Guinea pigs

Guinea pigs came up in passing last night, at the Carrington, where I was doing my waitressing shift (not very well – I woke up at 3am today sweating over the fact that I’d mixed up tables 1 and 8; 8 got most of the buffet food leaving table 1, a group of uncomplaining play group mothers, to starve). First the guinea pigs came up in a small, short, three way discussion between cook Tony Robinson, kitchen hand Jen and myself. We were chatting about pets (one notch up the intimacy rope from the weather) when Jen said that she had a guinea pig cemetery down the side of her house. She had a lot of dead guinea pigs but the live ones were quickly replacing them. Later I was out near the bar when I met the ubiquitous Bathurst Ecuadoran Ricardo, who taught Steve and I Spanish last year before we went to Cuba. He asked if I had a guinea pig on the menu. I said yes, we had a big one out the back, just for him

Fauna/flora: Bertie in rude good health. I am now cleaning out the fish tank. The poor fish normally live in disgusting murk with me feeling guilty every time I look at them. There is one small sickly fish who stays alive, and that’s about it. Every now and then Steve suggests euthanasia but that would be a blow to my pride.

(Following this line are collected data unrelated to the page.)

(** C5 (as amended).  The result of a shell passthrough: exit code 0
    gives a successful result whose output is the trimmed standard output,
    or the fixed success message when that is empty; another exit code
    gives a failed result whose output is the trimmed standard error, or
    [Command failed with code N] when that is empty; a launch failure
    gives a failed result whose output is [Error: ] followed by the launch
    error's message, the message itself being the error detail. *)
Theorem shell_result_mapping (w : World) (cmd : string) (st : State) :
  (forall stdout stderr,
      spawn w "sh" ["-c"; cmd] = Closed 0 stdout stderr ->
      exists res,
        fst (executeShellCommand w cmd st) = Normal res /\
        success res = true /\
        let out := JS.trim (String.concat EmptyString stdout) in
        (out <> EmptyString -> output res = out) /\
        (out = EmptyString -> output res = "Command executed successfully")) /\
  (forall code stdout stderr,
      code <> 0 ->
      spawn w "sh" ["-c"; cmd] = Closed code stdout stderr ->
      exists res,
        fst (executeShellCommand w cmd st) = Normal res /\
        success res = false /\
        let err := JS.trim (String.concat EmptyString stderr) in
        (err <> EmptyString -> output res = err) /\
        (err = EmptyString ->
         output res = "Command failed with code " ++ JS.numberToString code)) /\
  (forall message,
      spawn w "sh" ["-c"; cmd] = LaunchError message ->
      exists res,
        fst (executeShellCommand w cmd st) = Normal res /\
        success res = false /\
        output res = "Error: " ++ message /\
        error res = Some message) /\
  (forall input,
      caseOf (p_command (parseCommand input)) = CaseDefault ->
      JS.trim input = cmd ->
      (forall t, spawn w "sh" ["-c"; cmd] <> SpawnThrows t) ->
      fst (executeCommand w input st) = fst (executeShellCommand w cmd st)).
Proof.
  split; [|split; [|split]].
  - intros stdout stderr H. rewrite (shell_exit_zero _ _ _ _ _ H).
    eexists; split; [reflexivity|]. split; [reflexivity|]. simpl. split.
    + intros Hne. now apply orElse_nonempty.
    + intros ->. reflexivity.
  - intros code stdout stderr Hc H. rewrite (shell_exit_nonzero _ _ _ _ _ _ Hc H).
    eexists; split; [reflexivity|]. split; [reflexivity|]. simpl. split.
    + intros Hne. now apply orElse_nonempty.
    + intros ->. reflexivity.
  - intros message H. rewrite (shell_launch_error _ _ _ _ H).
    eexists; repeat split.
  - intros input Hcase <- Hs. now apply passthrough_result.
Qed.

Lemma shell_result_mapping_witness :
  exists res,
    fst (executeShellCommand (Samples.withSpawn (Closed 7 [] []) Samples.quietWorld)
                             "exit 7" Samples.unconfigured) = Normal res /\
    success res = false /\
    output res = "Command failed with code 7".
Proof.
  destruct (proj1 (proj2 (shell_result_mapping
                            (Samples.withSpawn (Closed 7 [] []) Samples.quietWorld)
                            "exit 7" Samples.unconfigured))
              7 [] [] ltac:(discriminate) eq_refl)
    as [res [H1 [H2 [_ H3]]]].
  exists res. split; [exact H1|]. split; [exact H2|]. exact (H3 eq_refl).
Defined.

(** C5: the claim as first stated fails at a launch failure.  When the
    interpreter cannot be started the output is not the launch error's
    message: it is that message behind the prefix [Error: ]. *)
Lemma launch_error_output_has_prefix :
  fst (executeShellCommand
         (Samples.withSpawn (LaunchError "spawn sh ENOENT") Samples.quietWorld)
         "ls" Samples.unconfigured)
  = Normal {| success := false; output := "Error: spawn sh ENOENT";
              error := Some "spawn sh ENOENT" |} /\
  "Error: spawn sh ENOENT" <> "spawn sh ENOENT".
Proof. split; [reflexivity|discriminate]. Qed.

(** *** Streaming against blocking *)






(** The streaming entry point has a guard of its own: with no model it
    yields one error fragment and asks nothing. *)
Lemma streaming_unconfigured (w : World) (input : string) (st : State) :
  caseOf (p_command (parseCommand input)) = CaseAI ->
  t_model st = None ->
  streamResponse w input st
  = (Normal ["Error: AI not initialized. Use an AI command to set up API key."],
     st).
Proof.
  intros Hc Hm. unfold streamResponse.
  assert (Hin : includes streamingVerbs (p_command (parseCommand input)) = true).
  { apply caseOf_AI in Hc as [-> | [-> | ->]]; reflexivity. }
  rewrite Hin. change (negb true) with false. cbv iota.
  unfold bind, get. now rewrite Hm.
Qed.


End TerminalFacts.

(** ** Strings: the primitives the router is built from *)

Module StringFacts.
Import JS.

Lemma isSpace_iff (c : ascii) : isSpace c = true <-> c = SP.
Proof.
  unfold isSpace, code. rewrite N.eqb_eq. split.
  - intros H. rewrite <- (ascii_N_embedding c), H. reflexivity.
  - intros ->. reflexivity.
Qed.

Lemma prefix_space (s : string) :
  prefix " " s = match s with
                 | EmptyString => false
                 | String c _ => isSpace c
                 end.
Proof.
  destruct s as [|c r]; [reflexivity|]. cbn [prefix].
  destruct (ascii_dec " " c) as [<-|Hne].
  - now destruct r.
  - destruct (isSpace c) eqn:E; [|reflexivity].
    apply isSpace_iff in E. subst c. now destruct Hne.
Qed.

Lemma indexOfFrom_absent (s : string) :
  forall i, occurs isSpace s = false -> indexOfFrom i " " s = -1.
Proof.
  induction s as [|c r IH]; intros i H; [reflexivity|].
  simpl in H. apply orb_false_iff in H as [Hc Hr].
  change (indexOfFrom i " " (String c r))
    with (if prefix " " (String c r) then i else indexOfFrom (i + 1) " " r).
  rewrite prefix_space, Hc. now apply IH.
Qed.

Lemma indexOfFrom_found (pre post : string) :
  forall i, occurs isSpace pre = false ->
    indexOfFrom i " " (pre ++ String SP post) = i + Z.of_nat (String.length pre).
Proof.
  induction pre as [|c r IH]; intros i H.
  - change (indexOfFrom i " " (EmptyString ++ String SP post))
      with (if prefix " " (String SP post) then i
            else indexOfFrom (i + 1) " " post).
    rewrite prefix_space. change (isSpace SP) with true. simpl. lia.
  - simpl in H. apply orb_false_iff in H as [Hc Hr].
    change (indexOfFrom i " " (String c r ++ String SP post))
      with (if prefix " " (String c (r ++ String SP post)) then i
            else indexOfFrom (i + 1) " " (r ++ String SP post)).
    rewrite prefix_space, Hc, IH by assumption.
    simpl String.length. lia.
Qed.

Lemma length_append (a b : string) :
  String.length (a ++ b) = (String.length a + String.length b)%nat.
Proof. induction a; simpl; congruence. Qed.

Lemma substring_all (s : string) : String.substring 0 (String.length s) s = s.
Proof. induction s; simpl; congruence. Qed.

Lemma substring_head (pre rest : string) :
  String.substring 0 (String.length pre) (pre ++ rest) = pre.
Proof.
  induction pre as [|c r IH]; simpl; [now destruct rest|congruence].
Qed.

Lemma substring_tail (pre rest : string) :
  String.substring (String.length pre) (String.length rest) (pre ++ rest) = rest.
Proof.
  induction pre as [|c r IH]; simpl; [apply substring_all|assumption].
Qed.

Lemma js_substring_head (pre : string) (c : ascii) (post : string) :
  substring (pre ++ String c post) 0 (Some (Z.of_nat (String.length pre))) = pre.
Proof.
  unfold substring, clamp. rewrite length_append. simpl String.length.
  replace (Z.to_nat (Z.min _ _)) with 0%nat by lia.
  replace (Z.to_nat (_ - _)) with (String.length pre) by lia.
  apply substring_head.
Qed.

There is a pink petunia out the front. They are starting to do their summer stuff. The supermarket rose is doing a second flush. The old rose bush does the one extravagant show each year, very briefly, before bunkering down again. There are whopping great artichokes in the vege garden, growing in amongst the grotesquely large comfrey plant. I boiled one for a long time, the other day, and sat down to eat it, a long and involved process, but very interesting. An artichoke has so many colours, layers, textures to examine as you create a great pile of sucked leaves..

Anyway, better get back to the fish tank.